Assuming there is only one partition, each one might look something like this:
Units: sectors of 1 * 512 = 512 bytes
Sector size (logical/physical): 512 bytes / 4096 bytes
I/O size (minimum/optimal): 4096 bytes / 4096 bytes
Disklabel type: gpt
Disk identifier: 12345678-9abc-def0-1234-56789abcdef0
Device Start End Sectors Size Type
/dev/sda1 2048 23437499966 23437497919 12.0T Linux filesystem
OP wants to buy a new drive (also 12TB) and make a RAID5 array without losing existing data. Kind of madness, but it is achievable. OP buys a new drive, and set it up as such:
Device Start End Sectors Size Type
/dev/sdc1 2048 3906252047 3906250000 2.0T Linux RAID
Unallocated space:
3906252048 23437500000 19531247953 10.0T
Then, OP must shrink the existing partition to something smaller, say 10TB for example, and then make use of the rest of the space as part of their RAID5 :
Device Start End Sectors Size Type
/dev/sda1 2048 19531250000 19531247953 10.0T Linux filesystem
/dev/sda2 19531250001 23437499999 3906250000 2.0T Linux RAID
Now with the 3x 2TB partitions, they can create their RAID5 initially:
Make ext4 partition on md0, copy 4TB of data (2TB from sda1 and 2TB from sdb1) into it, verify RAID5 working properly.
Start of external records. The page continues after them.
Definition group_gid (name : string) : option Z :=
  if contains_char NUL name then None else getgrnam name.
Definition uid_in_supplementary_group (u g : Z) : bool :=
  match getpwuid u with
  | None => false
  | Some username =>
      match getgrgid_members g with
      | None => false
      | Some members => existsb (String.eqb username) members
      end
  end.
Definition in_group (p : PeerIdentity) (group_name : string) : bool :=
  if is_root p then true
  else match group_gid group_name with
       | Some g => (g =? gid p) || uid_in_supplementary_group (uid p) g
       | None => false
       end.
End Identity.

Inductive Capability :=
| ViewState | ManageConnections | ManageWifi | ManageVpn | ManageFirewall | ManageHotspot
| ManageBluetooth | ManageProxy | Admin.
#[export] Instance Capability_eq_dec : EqDecision Capability.
Proof. solve_decision. Defined.
Definition capability_debug (c : Capability) : string :=
  match c with
  | ViewState => "ViewState" | ManageConnections => "ManageConnections" | ManageWifi => "ManageWifi"
  | ManageVpn => "ManageVpn" | ManageFirewall => "ManageFirewall" | ManageHotspot => "ManageHotspot"
  | ManageBluetooth => "ManageBluetooth" | ManageProxy => "ManageProxy" | Admin => "Admin"
  end.

Definition PRIVILEGED_GROUP : string := "netdev".
Definition check `{Accounts} (identity : PeerIdentity) (capability : Capability) : outcome unit :=
  let allowed := match capability with
                 | ViewState => true
                 | Admin => is_root identity
                 | _ => is_root identity || in_group identity PRIVILEGED_GROUP
                 end in
  if allowed then Ok tt
  else Err (PermissionDenied ("uid " +:+ dec (uid identity) +:+ " lacks " +:+ capability_debug capability)).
Once OP is happy with the data on md0, they can delete the copied data from sda1 and sdb1, shrink the filesystem there (resize2fs), expand sda2 and sdb2, expand the sdc1, and resize the raid (mdadm --grow ...)
Rinse and repeat, at the end of the process, they'd end up having all their data in the newly created md0, which is a RAID5 volume spanning across all three disks.
Hope this is clear enough and that there is no more disconnect.